The murder of an unidentified newborn baby prompts a group of women to reexamine their place on the scale ranging from cost-free political commitment on one end to intractable personal lives on the other. Set in the conservative small town of Goddard, New Hampshire, in the late 1980s, the story opens as Naomi Roth discovers a dead infant girl floating in the Sabbathday River near town. Naomi has established Flourish, a profitable cooperative of craftswomen, in the spirit of her 1960s-inspired liberalism. As an avid feminist, socialist, and atheist, then, she is outraged when the investigation into the murder—led by duplicitous state prosecutor Charter’selects Heather Pratt, a young, unconventional single mother, as its main suspect. When Naomi discovers another dead baby girl behind Pratt’s house—this one actually Heather’s—Pratt is charged with a double murder, and Naomi’s astonishment curdles into rage at this patent injustice. Allied with Judith Friedman, an aggressive lawyer and, like Naomi, a transplanted New Yorker, Naomi assembles a defense for Heather that culminates in a suspense-filled trial that destroys Charter’s case.
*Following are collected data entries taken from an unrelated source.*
(** A plain stem followed by a dot and plain code units: the extension is
    the dot and what follows it. *)
Lemma extname_after_stem (d r : list ascii) :
  d ≠ [] → Forall plain d → Forall plain r →
  extname (string_of_list_ascii (d ++ CHAR_DOT :: r))
  = String CHAR_DOT (string_of_list_ascii r).
Proof.
  intros Hd Hpd Hpr. unfold extname.
  set (path := string_of_list_ascii (d ++ CHAR_DOT :: r)).
  assert (chars path = d ++ CHAR_DOT :: r) as Hpath by apply chars_of_list.
  assert (CHAR_FORWARD_SLASH ∉ chars path) as Hnoslash.
  { rewrite Hpath. intros [?|[?|?]%elem_of_cons]%elem_of_app.
    - by apply (plain_not_slash d).
    - done.
    - by apply (plain_not_slash r). }
  destruct (ext_final path) as (m & Hinv & Hsp & Hm).
  assert (m = 0%nat) as ->.
  { destruct Hm as [?|Hm]; [done|]. exfalso. apply Hnoslash.
    by eapply list_elem_of_lookup_2. }
  destruct Hinv as [Hsd He Hms Hp Hall|r' t Hsd He Hms Hp Hdr Hr Ht
                   |a r' t Hl Hsd He Hms Hr Ht Hn Hp0 Hp1].
  - exfalso. rewrite drop_0, Hpath in Hall.
    destruct d as [|c d]; [done|]. inversion Hall as [|? ? Hc _]; subst.
    inversion Hpd as [|? ? [_ Hc'] _]; subst. done.
  - exfalso. rewrite drop_0, Hpath in Hdr.
    assert (CHAR_DOT ∈ r' ++ t) as [Hin|Hin]%elem_of_app.
    { rewrite <- Hdr. apply elem_of_app. right. by left. }
    + by apply (plain_not_dot r').
    + rewrite Forall_forall in Ht. by specialize (Ht _ Hin).
  - assert (t = []) as ->.
    { apply (slash_nil _ (chars path)); [done|done|].
      rewrite Hl. intros x Hx. apply elem_of_app. right. right.
      apply elem_of_app. by right. }
    rewrite app_nil_r in Hl. rewrite Hpath in Hl.
    symmetry in Hl.
    apply last_occurrence in Hl as [-> ->];
      [|by apply plain_not_dot|by apply plain_not_dot].
    destruct d as [|c d]; [done|].
    destruct Hp1 as (c' & Hc' & _ & Hp1); [simpl; lia|].
    rewrite Hpath in Hc'. simpl in Hc'. injection Hc' as <-.
    inversion Hpd as [|? ? [Hc _] _]; subst.
    destruct (Ascii.eqb_spec c CHAR_DOT); [done|].
    rewrite Hp1, Hsd, He.
    replace (_ =? -1) with false by (symmetry; apply Z.eqb_neq; lia).
    replace (_ =? -1) with false by (symmetry; apply Z.eqb_neq; lia).
    change (-1 =? 0) with false. change (-1 =? 1) with false.
    cbn [orb andb].
    replace (length (c :: d) + 1 + length r)%nat
      with (length (c :: d) + length (CHAR_DOT :: r))%nat by (simpl; lia).
    rewrite (slice_chars path (c :: d) (CHAR_DOT :: r) []); [done|].
    by rewrite app_nil_r.
Qed.

Lemma pretty_N_char_plain x : plain (pretty_N_char x).
Proof. unfold pretty_N_char, plain. by repeat case_match. Qed.

Lemma pretty_N_go_plain x s :
  Forall plain (chars s) → Forall plain (chars (pretty_N_go x s)).
Proof.
  revert s. induction (N.lt_wf_0 x) as [x _ IH]; intros s Hs.
  destruct (decide (x = 0%N)) as [->|Hx].
  - by rewrite pretty_N_go_0.
  - rewrite pretty_N_go_step by lia. apply IH.
    + apply N.div_lt; lia.
    + simpl. constructor; [apply pretty_N_char_plain|done].
Qed.

Lemma pretty_N_go_nonempty x s : s ≠ ""%string → pretty_N_go x s ≠ ""%string.
Proof.
  revert s. induction (N.lt_wf_0 x) as [x _ IH]; intros s Hs.
  destruct (decide (x = 0%N)) as [->|Hx].
  - by rewrite pretty_N_go_0.
  - rewrite pretty_N_go_step by lia. apply IH; [apply N.div_lt; lia|done].
Qed.

(** The decimal form of the clock reading is a non-empty run of digits. *)
Lemma pretty_N_plain (n : N) :
  Forall plain (chars (pretty n)) ∧ chars (pretty n) ≠ [].
Proof.
  unfold pretty, pretty_N. case_decide as Hn.
  - split; [|done]. simpl. by repeat constructor.
  - split; [by apply pretty_N_go_plain|].
    intros H. 
    assert (pretty_N_go n "" = ""%string) as H'.
    { apply chars_inj. by rewrite H. }
    revert H'. rewrite pretty_N_go_step by lia. by apply pretty_N_go_nonempty.
Qed.

Lemma string_of_chars s : string_of_list_ascii (chars s) = s.
Proof. apply string_of_list_ascii_of_string. Qed.

(** The storage name has the extension of the original name. *)
Lemma extname_storage_filename env originalname :
  extname (storage_filename env originalname) = extname originalname.
Proof.
  unfold storage_filename.
  destruct (pretty_N_plain (now env)) as [Hplain Hne].
  destruct (extname_shape originalname)
    as [->|(a & r & t & _ & -> & Hr & _)].
  - replace (pretty (now env) +:+ "")%string
      with (pretty (now env))
      by (apply chars_inj; by rewrite chars_app, app_nil_r).
    apply extname_no_dot. by apply plain_not_dot.
  - replace (pretty (now env)
             +:+ String CHAR_DOT (string_of_list_ascii r))%string
      with (string_of_list_ascii
              (chars (pretty (now env)) ++ CHAR_DOT :: r)).
    + by apply extname_after_stem.
    + apply chars_inj. rewrite chars_app, chars_of_list. unfold chars.
      simpl. by rewrite list_ascii_of_string_of_list_ascii.
Qed.

Lemma get_string_of_list l n :
  String.get n (string_of_list_ascii l) = l !! n.
Proof.
  revert n. induction l as [|c l IH]; intros [|n]; simpl; auto.
Qed.

Lemma slice_prefix path (x t : list ascii) :
  chars path = x ++ t →
  slice path 0 (Z.of_nat (length x)) = string_of_list_ascii x.
Proof. intros H. exact (slice_chars path [] x t H). Qed.

Lemma base_loop_plain_idle l st :
  CHAR_FORWARD_SLASH ∉ l → b_end st ≠ -1 →
  base_loop_plain (rev l) st = st.
Proof.
  induction l as [|c l IH] using rev_ind; intros Hl He; [done|].
  rewrite rev_unit. simpl. unfold base_step_plain.
  destruct (Ascii.eqb_spec c CHAR_FORWARD_SLASH) as [->|_].
  - exfalso. apply Hl, elem_of_app. right. by left.
  - replace (b_end st =? -1) with false by (symmetry; by apply Z.eqb_neq).
    apply IH; [|done]. intros ?. apply Hl, elem_of_app. by left.
Qed.

(** Without a suffix and without slashes [basename] is the identity. *)
Lemma basename_no_suffix path :
  CHAR_FORWARD_SLASH ∉ chars path → basename path "" = path.
Proof.
  intros Hl. unfold basename.
  change ((0 <? len "") && (len "" <=? len path)) with false. cbv iota.
  destruct (chars path) as [|c l _] eqn:Hpath using rev_ind.
  - simpl. apply chars_inj. by rewrite Hpath.
  - set (st := base_loop_plain _ _).
    assert (st = BaseState 0 (Z.of_nat (length (l ++ [c]))) false (-1) (-1))
      as ->.
    { subst st. rewrite rev_unit. simpl. unfold base_step_plain.
      destruct (Ascii.eqb_spec c CHAR_FORWARD_SLASH) as [->|_].
      { exfalso. apply Hl, elem_of_app. right. by left. }
      simpl. rewrite base_loop_plain_idle; simpl.
      - rewrite length_rev, length_app. simpl. f_equal. lia.
      - intros ?. apply Hl, elem_of_app. by left.
      - rewrite length_rev. lia. }
    cbn [b_start b_end].
    replace (_ =? -1) with false by (symmetry; apply Z.eqb_neq; lia).
    rewrite (slice_prefix path (l ++ [c]) []).
    + apply chars_inj. by rewrite chars_of_list.
    + by rewrite app_nil_r.
Qed.

Lemma base_loop_suffix_idle suffix l st :
  CHAR_FORWARD_SLASH ∉ l → firstNonSlashEnd st ≠ -1 → extIdx st < 0 →
  base_loop_suffix suffix (rev l) st = st.
Proof.
  induction l as [|c l IH] using rev_ind; intros Hl He Hx; [done|].
  rewrite rev_unit. simpl. unfold base_step_suffix.
  destruct (Ascii.eqb_spec c CHAR_FORWARD_SLASH) as [->|_].
  - exfalso. apply Hl, elem_of_app. right. by left.
  - replace (firstNonSlashEnd st =? -1) with false
      by (symmetry; by apply Z.eqb_neq).
    replace (0 <=? extIdx st) with false by (symmetry; apply Z.leb_gt; lia).
    apply IH; [|done|done]. intros ?. apply Hl, elem_of_app. by left.
Qed.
Yet Naomi’s notion of the political nobility of the defense is corrupted as Korelitz (A Jury of Her Peers, 1996) reveals the hidden motives underwriting the action of most of the players. Search not for a virtuous man here: except for the good women’s lovers, the male species is generally freeloading, irresponsible, arrogant, and unreliable. Nonetheless, Korelitz plots so well, and writes her women so persuasively, that the story suffers only slightly from this lack of dimension. An often gripping account onto which Korelitz has grafted some minor themes concerning patriarchal exploitation, the role of faith and God, and the obstacles facing strong, sexually threatening women. If these don—t burden the novel too badly, they do distract from a powerful tale of the tragic enigma of murdered children (First Printing of 100,000; Book-of-the-Month Club/Quality Paperback Book Club main selection).